The part I have a difficult wrapping my brain around is what kind of system exists with those limitations? If the system is capable of verifying that it is running a signed firmware, bootloader and kernel (along with any other components that are doing signature verification), why isn't that same system capable of preventing every unsigned application from running, eliminating the need to issue a sev-2 for the impossible situation of "it's running unsigned code unexpectedly". The two major examples that come to mind -- Windows and Linux -- handle both requirements (albiet, with additional software on the Linux side/additional configuration on the Windows side).

Recent Windows versions do not have this limitation, AFAIK. Intellicode/code signing has been included for quite some time. It's mature, a lot of it is enabled by default with balanced default settings and as you mentioned, it's not terribly difficult to set up a system to be very strict with its handling of signed code execution[1]. I should clarify -- despite my last comment -- that I believe the way Microsoft implemented this to be well thought out.

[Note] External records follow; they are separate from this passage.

Lemma start_ok dev router irq w : native_ok w → native_ok (x1_native_start env dev router irq w).2.
Proof.
  intros Hw. unfold x1_native_start. destruct (_ || _); [done|].
  destruct (nw_owner w) as [n|] eqn:Eo; [done|].
  assert (nlog w = []) as Hl.
  { destruct Hw as [[_ ?]|[[(n&Hn&_) _]|(l&[(n&Hn&_) _]&_)]]; congruence. }
  set (fresh := λ w' : world, nw_owner w' = None ∧ nlog w' = []).
  assert (∀ m : M world (), spec fresh m (λ _, waiting) (λ w, fresh w ∨ waiting w) →
    native_ok (m w).2) as Hfin.
  { intros m Hm. specialize (Hm w (conj Eo Hl)). destruct (m w) as [[[]|e|] w']; simpl;
      [by right; left|destruct Hm as [?|?]; [by left|by right; left]..]. }
  apply Hfin. eapply (spec_bind _ _ _ _ (λ _, fresh)).
  { intros w' Hw'. unfold nask. simpl. unfold quietly. by destruct (ne_alloc nenv (nw_dev w').1). }
  intros ok. cbv beta. apply spec_if; intros _; [apply spec_fail; auto|].
  apply (spec_bind _ _ _ _ (λ _, waiting)).
  { apply spec_modify. intros w' [_ Hl']. split; [by eexists|done]. }
  intros ?. cbv beta. apply (spec_conseq waiting _ waiting _ _ (λ _, waiting)); [|done|done|by right].
  eapply spec_bind; [apply (spec_waiting (ne_caps nenv))|]. intros caps. cbv beta.
  apply spec_if; intros _; [by apply spec_fail|].
  eapply spec_bind.
  { apply spec_for_each. intros i _. eapply spec_bind; [apply (spec_waiting (ne_ring_enabled nenv i))|].
    intros b. cbv beta. apply (spec_if (S := world)); intros _; [by apply spec_fail|by apply spec_ret]. }
  intros ?. cbv beta. eapply spec_bind; [apply (spec_waiting (ne_alloc nenv))|]. intros tx. cbv beta.
  eapply spec_bind; [apply (spec_waiting (ne_alloc nenv))|]. intros rx. cbv beta.
  apply spec_if; intros _; [by apply spec_fail|].
  eapply spec_bind; [apply spec_waiting_call|]. intros ? w' Hw'. unfold on_error.
  pose proof (start_domain_waiting w' Hw') as Hs. by destruct (start_domain env w') as [[[]|e|] w2].
Qed.

(** Updates that keep both flags keep the invariant. *)
Lemma flags_ok f w :
  (∀ n, n_attempted (f n) = n_attempted n ∧ n_allow_pcie (f n) = n_allow_pcie n) →
  native_ok w → native_ok (own f w).2.
Proof.
  intros Hf [[Ho Hl]|[((n&Hn&?&?)&Hl)|(l&((n&Hn&?&?)&Hl)&Ha)]]; simpl.
  - left. split; [|done]. simpl. by rewrite Ho.
  - right; left. split; [|done]. simpl. rewrite Hn. destruct (Hf n) as [F1 F2].
    exists (f n). by rewrite F1, F2.
  - right; right. exists l. split; [|done]. split; [|done]. simpl. rewrite Hn.
    destruct (Hf n) as [F1 F2]. exists (f n). by rewrite F1, F2.
Qed.

Lemma dev_ok w d : native_ok w → native_ok (NWorld (nw_owner w) (d, nlog w)).
Proof. done. Qed.

Lemma reports_ok scans w : native_ok w → native_ok (reports scans w).2.
Proof.
  revert w. induction scans as [|s l IH]; intros w Hw; [done|]. simpl.
  apply IH. apply (flags_ok (scan_recorded s)); [|done].
  intros n. by destruct (scan_recorded_flags s n) as (?&?&_).
Qed.

Lemma connect_ok fuel word valid w :
  native_ok w → native_ok (x1_native_connect approved env fuel word valid w).2.
Proof.
  intros Hw. unfold x1_native_connect. cbv zeta.
  destruct (Z.eqb_spec (x1_native_connect_word_allowed word) 0) as [Hword|]; [|done]. cbn [negb].
  destruct (negb valid); [done|]. destruct (nw_owner w) as [n|] eqn:Eo; [|done].
  destruct (_ || _) eqn:E; [done|].
  rewrite !orb_false_iff, !negb_false_iff in E. destruct E as [[[_ _] Hat] _].
  assert (word = 0x2501 ∨ word = 0x2701) as Hword'.
  { revert Hword. unfold x1_native_connect_word_allowed.
    destruct (Z.eqb_spec word 0x2501); [auto|]. destruct (Z.eqb_spec word 0x2701); [auto|done]. }
  pose proof (spec_connect fuel word Hword' w) as Hs.
  assert (native_ok (connect_body approved env fuel word w).2) as Hfin; [|done].
  destruct (connect_body approved env fuel word w) as [[[]|e|] w']; right; right; apply Hs;
    (destruct Hw as [[Ho _]|[((m&Hm&?&?)&Hl)|(l&((m&Hm&?&?)&Hl)&_)]]; [congruence| |congruence];
     split_and!; [by rewrite Hm|done|intros n' Hn'; congruence]).
Qed.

Though my Dad[2] will probably always click through the SmartScreen message, no matter how ugly it looks, and it can certainly offer a false sense of security for those who leave it in that default configuration, it still adds a nice layer to the onion (without being obnoxious) and serves as a foundation/required component to enable strict policies[3]. And I prefer this approach to a more strict "walled garden" approach -- freedom/usefulness has a security cost[4].

On the Linux side, depending on the distribution, this may or may not be available "out of the box". I know the distribution I run -- openSUSE Tumbleweed -- enforcing bootloader/kernel signing and enabling trusted boot is straight forward (simple if your hardware is natively handled by everything out-of-the-box, but still relatively easy if you have to compile in a module, AFAIK -- having never gone through the pain, myself). And there are a few options after that for userland that are comprehensive in that the aim isn't just to cover elf executables but to ensure that the important parts of the system are cryptographically verified to be unaltered[5].

[0] Assuming the kernel handles signature verification, or minimally verifies the signature of whatever does handle that.

[1] PowerShell is a great example; though it frustrates the hell out of people (me, and anecdotally, everyone I've worked with immediately after trying to run their first script on a new OS load), I love that the default configuration is (maybe was?) "Signed Only", requiring a bit of work (far less in the last version of Windows 10 that I used) to allow unsigned script execution, paired with a permissions system that lets administrators prevent lower security accounts from altering that setting (which also defaults/might only be allowed to be set by administrators in the first place).

[2] Not picking on him -- he was a heck of a power user back in the day, but thinking the average Joe/Jane who re-uses a handful of passwords (just got the parents out of this habit) and are otherwise oblivious to security warnings.

[3] In some ways, it's an extension of the GPO executable white-list -- which was easily bypassed by renaming evil-executable.exe to something that is allowed. Now, contents are checked and the white-lists are tiered (i.e. video/sound drivers must be signed by the user and an MS certificate, which doesn't happen until the program is evaluated ... IIRC, of course).

[4] A computer that's melted down into a mass of plastic/metal hack-proof,... and use-proof. Less snarky -- a computer that has no hardware capable of allowing it to communicate on a network is going to be many orders of magnitude more difficult to breach by simply following good practices on the physical-security front, but it'll be similarly useless if that system was intended to host a publicly accessible web site.

[5] As was mentioned, before, even saying "ensure all executable code is signed" isn't enough for some environments -- ensuring configuration is unaltered is an obvious one. Even signing state data is necessary in some cases, i.e. a system is hibernated, drive is removed/file is altered, and the system is booted, loading evil-hiberfile.sys. Sheesh, security work is fun -- close one hole and the "what abouts" start popping up everywhere else.